Im am 12. Mai veröffentlichten monatlichen Marktbericht „Monthly Dial“ von Chrono24 sagte Balazs Ferenczi, Leiter des Bereichs Brand Engagement der Online-Uhrenplattform: „Ich kann mich nicht daran erinnern, dass es in der Branche zuvor eine Zusammenarbeit dieser Art gegeben hat, bei der eine Marke der ‚Heiligen Dreifaltigkeit‘ zum ersten Mal in das Swatch-Format eintritt."
„Der nächstliegende Vergleichspunkt ist die ursprüngliche MoonSwatch aus dem Jahr 2022, die die Nachfrage nach der Omega Speedmaster Professional Moonwatch auf unserem Marktplatz in den Wochen nach der Markteinführung um rund 85 % steigerte. Der kurzfristige Effekt war deutlich sichtbar, auch wenn eine dauerhafte strukturelle Veränderung immer schwerer zu messen ist. Mit der Royal Oak betreten wir völlig neues Terrain.“
Doch O’Dell erklärt: „Man kann das nicht mit Omega vergleichen. Omega hat eine ganz andere Tradition und Philosophie als Audemars Piguet. Außerdem haben sie eine deutlich niedrigere Einstiegsschwelle und eine viel höhere Produktionsmenge als AP, daher ist es für sie sinnvoller, die breite Masse anzusprechen … Ich verstehe den Anreiz für AP nicht ganz.“
Andere Online-Reaktionen auf die Ankündigung der Royal Pop reichten von begeistert bis niedergeschlagen. „Jeder AP-Besitzer wird sagen, das sei ein riesiger Fehler, und jeder AP-Träumer wird sagen: ‚Oh, wie toll‘“, kommentierte Shankar Iyer einen Beitrag der Uhrensammlergruppe Fine Hour Club. „Ein furchtbarer Schachzug von AP. Für Swatch wird es brillant sein, aber es wird den Markenwert von AP zerstören“, schrieb Andrew Roberts in den Kommentaren zu einem Beitrag von Watch Advisor.

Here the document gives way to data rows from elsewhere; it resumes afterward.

Lemma collect_parts_length (resp : response) (lines : list ndline) :
  (length (App.collect_parts resp lines) <= length lines)%nat.
Proof.
  induction lines as [|line rest IH]; [simpl; lia|].
  unfold App.collect_parts in *. cbn [flat_map]. rewrite length_app.
  pose proof (line_parts_length resp line). simpl. lia.
Qed.

Lemma line_parts_raw_line (resp : response) (line : ndline) :
  encoding resp = None -> raw_line line ->
  App.line_parts resp line = [App.Bytes (raw line)].
Proof.
  intros Henc [Hblank Hloads]. unfold App.line_parts, App.raw_item. rewrite Henc.
  apply String.eqb_neq in Hblank. rewrite Hblank.
  destruct (loads line) as [e|[| b | z | f | t | items | fields]];
    try reflexivity; contradiction.
Qed.

Lemma join_from_bytes (i : nat) (parts : list App.part) :
  Exists (fun p => exists b, p = App.Bytes b) parts ->
  exists j, (i <= j < i + length parts)%nat /\ App.join_from i parts = inl (bytes_in_join j).
Proof.
  intros Hex. revert i. induction Hex as [p rest [b ->]|p rest _ IH]; intros i.
  - exists i. split; [simpl; lia|reflexivity].
  - destruct p as [s|b].
    + destruct (IH (S i)) as (j & Hj & Heq). exists j. split; [simpl; lia|].
      cbn [App.join_from]. rewrite Heq. reflexivity.
    + exists i. split; [simpl; lia|reflexivity].
Qed.
(** X17. The test mode never gets past its search: asking for a
    verbose search without an end date, it stops with
    UnboundLocalError before any request is sent, whatever the
    configuration and the network. *)
Theorem run_test_raises (w : World) (config : Config.t) (h : list event) :
  run_test w config h = (Raise UnboundLocalError, []).
Proof.
  unfold run_test, OpenAlexSearcher.search, OpenAlexSearcher._days_ago.
  cbn [given]. unfold mbind, M_bind, clock, lift, mret, M_ret.
  cbn [fst snd read_local]. reflexivity.
Qed.

(** ** [daily_task]: the filter stage *)






(** ** The digest *)

Lemma contains_here (k post : string) : contains k (k +:+ post) = true.
Proof. apply contains_spec. by exists "", post. Qed.

Lemma contains_skip (k x r : string) : contains k r = true → contains k (x +:+ r) = true.
Proof.
  rewrite !contains_spec. intros (pre & post & ->).
  exists (x +:+ pre), post. by rewrite str_app_assoc.
Qed.

Lemma contains_app_l (k r x : string) : contains k r = true → contains k (r +:+ x) = true.
Proof.
  rewrite !contains_spec. intros (pre & post & ->).
  exists pre, (post +:+ x). by rewrite !str_app_assoc.
Qed.

Ltac find_part := repeat first [ apply contains_here | apply contains_skip ].

Lemma py_str_PStr (s t : string) : py_str (PStr s) = Ok t → t = s.
Proof. by intros [= ->]. Qed.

Auf LinkedIn verfasste Jonathan Ho, Senior Business Development Manager bei der Academy of Luxury, einen langen Essay mit dem Titel „Die Plastikbedrohung: Was die Swatch x AP-‚Krise‘ über die Luxusuhrenkultur aussagt“ und tadelte Uhrensammler dafür, dass sie als „Hüter“ die Massenattraktivität von Luxusuhren untergraben.
„Wenn Sie sich Sorgen um die Royal Pop machen, schlage ich vor, Sie fragen sich: Was verteidige ich eigentlich? Wenn die Antwort ‚den Wert meiner Uhr‘ lautet, sollten Sie vielleicht darüber nachdenken, ob Sie die Uhr gekauft haben oder ob die Uhr Sie gekauft hat“, sagte Ho. „Wenn überhaupt, schafft die Swatch neue Einstiegsmöglichkeiten in die Welt von AP und sorgt so für zukünftige Kunden.“
„Lassen Sie uns klarstellen, was hier tatsächlich vor sich geht: Ein Schweizer Uhrenkonzern mit einer verspielten, demokratisierenden Markenphilosophie hat eine farbenfrohe, erschwingliche Neuinterpretation der begehrtesten Sport-Luxusuhr der Welt aus Biokeramik angekündigt. Und das Internet dreht wieder einmal kollektiv durch.“
In einer weiteren Meldung zu Swatch gab das Unternehmen bekannt, dass auf seiner Generalversammlung Andreas Rickenbacher, ein Schweizer Betriebswirt, der von 2006 bis 2016 Mitglied der Berner Kantonsregierung war, in den Verwaltungsrat gewählt wurde. Zum zweiten Mal in Folge lehnten die Aktionäre die Aufnahme von Steven Wood in den Verwaltungsrat ab, der sich dafür eingesetzt hatte, als Vertreter der Kleinanleger in den Verwaltungsrat zu kommen.